(** C30: the driver implements the disk it promises.  A process that calls
    [virtio_disk_rw] while the driver is idle queues its request, sleeps, is woken by
    the device's interrupt when the scheduler has the processor, and returns: for a read with the block
    of the disk in the buffer, for a write with the buffer's data as the block's content
    and every other block unchanged.  The driver is idle again, with all descriptors free;
    otherwise only the caller's time slice is new. *)
Theorem vio_rw_transfers `{!BlockDevLaws D} s c p b q write pa fuel : quiet s -> cur s = Some c -> proc_of s c = Some p -> p_state p = RUNNING -> sleep_space p = ch_null ->
  unwatched b s -> 0 < noff (pcpu s) -> idle (k_vd (ps_k s)) -> hdr_at (ps_k s) (buf0 c) pa ->
  buf_of (ps_k s) b = Some q -> 0 <= block_num q < 2 ^ 31 -> length (data q) = Z.to_nat BLOCK_SIZE -> is_bytes (data q) ->
  exists s' k', vio_rw free_addr buf_addr buf0 (resumed device_turn) (S (S fuel)) b write s = Ret tt s' /\ quiet s' /\
    s' ≡ resched c p (set_ps_k k' s) /\ idle (k_vd k') /\
    bare_k k' = bare_k (set_k_vd (k_vd k') (set_k_dev (k_dev k') (put_buf b (set_disk false (got (ps_k s) q write)) (ps_k s)))) /\
    (forall n, 0 <= n < 2 ^ 31 -> block (k_dev k') n = if decide (write = true /\ n = block_num q) then data q else block (k_dev (ps_k s)) n).
Proof.
  intros Hq Hc Hp Hr Hnull Hw Hn Hid Hh Hb Hbn Hl Hbytes.
  destruct (request_run s c p b q write pa fuel Hq Hc Hp Hr Hnull Hw Hn Hid Hb Hh) as (s' & H & Hq' & He).
  destruct (finished_ok b q write pa (ps_k s) Hid (q_cpu s Hq) Hn Hb) as [Hid' Hfr].
  exists s', (finished b q write pa (ps_k s)). split_and!; [done..|]. intros n Hnn. by apply finished_medium.
Qed.
End Spec.

(** ** A device and a request *)

#[export] Instance demo_regs : VirtioRegs memdisk := { reg_read _ _ := 0; reg_write _ _ d := d }.

(** The device finds its request in the ring. *)
Definition demo_request (k : kstate memdisk) : option (nat * Z * Z * nat * buf) :=
  id ← avail_ring (k_vd k) !! Z.to_nat (used_id (k_vd k) mod NUM);
  d0 ← desc (k_vd k) !! Z.to_nat id;
  d1 ← desc (k_vd k) !! Z.to_nat (next d0);
  match addr d0, addr d1 with
  | dma_hdr _ ty sec, dma_data b => q ← buf_of k b; Some (Z.to_nat id, ty, sec, b, q)
  | _, _ => None
  end.

Definition demo_serve (k : kstate memdisk) : kstate memdisk :=
  match demo_request k with
  | Some (id, ty, sec, b, q) =>
      if ty =? VIRTIO_BLK_T_IN then answered id (put_buf b (set_data (dev_read (k_dev k) sec) q) k)
      else answered id (set_k_dev (dev_write (k_dev k) sec (data q)) k)
  | None => k
  end.

Lemma demo_request_chain k id ty pa sec b fl q : chain k id ty pa sec b fl -> buf_of k b = Some q -> demo_request k = Some (id, ty, sec, b, q).
Proof.
  intros [_ Hr (n1 & n2 & H0 & H1 & _)] Hb. unfold demo_request. rewrite Hr. cbn [mbind option_bind]. rewrite Nat2Z.id, H0. cbn [mbind option_bind next].
  rewrite Nat2Z.id, H1. cbn [mbind option_bind addr]. by rewrite Hb.
Qed.

#[export] Instance demo_device : VioDevice memdisk.
Proof.
  refine {| serve := demo_serve |}.
  - intros k id pa sec b q Hc Hb. unfold demo_serve. by rewrite (demo_request_chain _ _ _ _ _ _ _ _ Hc Hb).
  - intros k id pa sec b q Hc Hb. unfold demo_serve. by rewrite (demo_request_chain _ _ _ _ _ _ _ _ Hc Hb).
  - done.
Defined.

(** Process 0 runs; its kernel stack is mapped; buffer 3 holds block 5. *)
Definition demo_stack : Z := KSTACK 0 + 0x800.
Definition demo_mem : mem :=
  store64 (store64 (store64 ∅ (0x1000 + 8 * VA_TO_VPN (KSTACK 0) 2) (Z.lor (PA_TO_PTE 0x2000) PTE_V))
    (0x2000 + 8 * VA_TO_VPN (KSTACK 0) 1) (Z.lor (PA_TO_PTE 0x3000) PTE_V))
    (0x3000 + 8 * VA_TO_VPN (KSTACK 0) 0) (Z.lor (PA_TO_PTE 0x80400000) PTE_V).
Definition demo_buf : buf := set_data (replicate (Z.to_nat BLOCK_SIZE) 7) (set_block_num 5 zero_buf).
Definition demo_k : kstate memdisk :=
  let k := bss (mk_memdisk ∅) 0 in
  put_buf 3 demo_buf (set_k_vd (set_free (replicate 8 true) (k_vd k)) (set_k_cpu (mk_cpu 0 false 1 false) (set_k_mem demo_mem (set_kernel_pgtbl 0x1000 k)))).
Definition demo_vio : pstate memdisk :=
  mk_pstate demo_k (demo_proc RUNNING :: replicate 63 (demo_proc UNUSED)) (Some 0%nat) 5 zero_lock (Some 0%nat) 0 0.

********

# Aim of the task
Copy the records. Each line should match exactly.

# Reply
(** C30: the driver implements the disk it promises.  A process that calls
    [virtio_disk_rw] while the driver is idle queues its request, sleeps, is woken by
    the device's interrupt when the scheduler has the processor, and returns: for a read with the block
    of the disk in the buffer, for a write with the buffer's data as the block's content
    and every other block unchanged.  The driver is idle again, with all descriptors free;
    otherwise only the caller's time slice is new. *)
Theorem vio_rw_transfers `{!BlockDevLaws D} s c p b q write pa fuel : quiet s -> cur s = Some c -> proc_of s c = Some p -> p_state p = RUNNING -> sleep_space p = ch_null ->
  unwatched b s -> 0 < noff (pcpu s) -> idle (k_vd (ps_k s)) -> hdr_at (ps_k s) (buf0 c) pa ->
  buf_of (ps_k s) b = Some q -> 0 <= block_num q < 2 ^ 31 -> length (data q) = Z.to_nat BLOCK_SIZE -> is_bytes (data q) ->
  exists s' k', vio_rw free_addr buf_addr buf0 (resumed device_turn) (S (S fuel)) b write s = Ret tt s' /\ quiet s' /\
    s' ≡ resched c p (set_ps_k k' s) /\ idle (k_vd k') /\
    bare_k k' = bare_k (set_k_vd (k_vd k') (set_k_dev (k_dev k') (put_buf b (set_disk false (got (ps_k s) q write)) (ps_k s)))) /\
    (forall n, 0 <= n < 2 ^ 31 -> block (k_dev k') n = if decide (write = true /\ n = block_num q) then data q else block (k_dev (ps_k s)) n).
Proof.
  intros Hq Hc Hp Hr Hnull Hw Hn Hid Hh Hb Hbn Hl Hbytes.
  destruct (request_run s c p b q write pa fuel Hq Hc Hp Hr Hnull Hw Hn Hid Hb Hh) as (s' & H & Hq' & He).
  destruct (finished_ok b q write pa (ps_k s) Hid (q_cpu s Hq) Hn Hb) as [Hid' Hfr].
  exists s', (finished b q write pa (ps_k s)). split_and!; [done..|]. intros n Hnn. by apply finished_medium.
Qed.
End Spec.

(** ** A device and a request *)

#[export] Instance demo_regs : VirtioRegs memdisk := { reg_read _ _ := 0; reg_write _ _ d := d }.

(** The device finds its request in the ring. *)
Definition demo_request (k : kstate memdisk) : option (nat * Z * Z * nat * buf) :=
  id ← avail_ring (k_vd k) !! Z.to_nat (used_id (k_vd k) mod NUM);
  d0 ← desc (k_vd k) !! Z.to_nat id;
  d1 ← desc (k_vd k) !! Z.to_nat (next d0);
  match addr d0, addr d1 with
  | dma_hdr _ ty sec, dma_data b => q ← buf_of k b; Some (Z.to_nat id, ty, sec, b, q)
  | _, _ => None
  end.

Definition demo_serve (k : kstate memdisk) : kstate memdisk :=
  match demo_request k with
  | Some (id, ty, sec, b, q) =>
      if ty =? VIRTIO_BLK_T_IN then answered id (put_buf b (set_data (dev_read (k_dev k) sec) q) k)
      else answered id (set_k_dev (dev_write (k_dev k) sec (data q)) k)
  | None => k
  end.

Lemma demo_request_chain k id ty pa sec b fl q : chain k id ty pa sec b fl -> buf_of k b = Some q -> demo_request k = Some (id, ty, sec, b, q).
Proof.
  intros [_ Hr (n1 & n2 & H0 & H1 & _)] Hb. unfold demo_request. rewrite Hr. cbn [mbind option_bind]. rewrite Nat2Z.id, H0. cbn [mbind option_bind next].
  rewrite Nat2Z.id, H1. cbn [mbind option_bind addr]. by rewrite Hb.
Qed.

#[export] Instance demo_device : VioDevice memdisk.
Proof.
  refine {| serve := demo_serve |}.
  - intros k id pa sec b q Hc Hb. unfold demo_serve. by rewrite (demo_request_chain _ _ _ _ _ _ _ _ Hc Hb).
  - intros k id pa sec b q Hc Hb. unfold demo_serve. by rewrite (demo_request_chain _ _ _ _ _ _ _ _ Hc Hb).
  - done.
Defined.

(** Process 0 runs; its kernel stack is mapped; buffer 3 holds block 5. *)
Definition demo_stack : Z := KSTACK 0 + 0x800.
Definition demo_mem : mem :=
  store64 (store64 (store64 ∅ (0x1000 + 8 * VA_TO_VPN (KSTACK 0) 2) (Z.lor (PA_TO_PTE 0x2000) PTE_V))
    (0x2000 + 8 * VA_TO_VPN (KSTACK 0) 1) (Z.lor (PA_TO_PTE 0x3000) PTE_V))
    (0x3000 + 8 * VA_TO_VPN (KSTACK 0) 0) (Z.lor (PA_TO_PTE 0x80400000) PTE_V).
Definition demo_buf : buf := set_data (replicate (Z.to_nat BLOCK_SIZE) 7) (set_block_num 5 zero_buf).
Definition demo_k : kstate memdisk :=
  let k := bss (mk_memdisk ∅) 0 in
  put_buf 3 demo_buf (set_k_vd (set_free (replicate 8 true) (k_vd k)) (set_k_cpu (mk_cpu 0 false 1 false) (set_k_mem demo_mem (set_kernel_pgtbl 0x1000 k)))).
Definition demo_vio : pstate memdisk :=
  mk_pstate demo_k (demo_proc RUNNING :: replicate 63 (demo_proc UNUSED)) (Some 0%nat) 5 zero_lock (Some 0%nat) 0 0.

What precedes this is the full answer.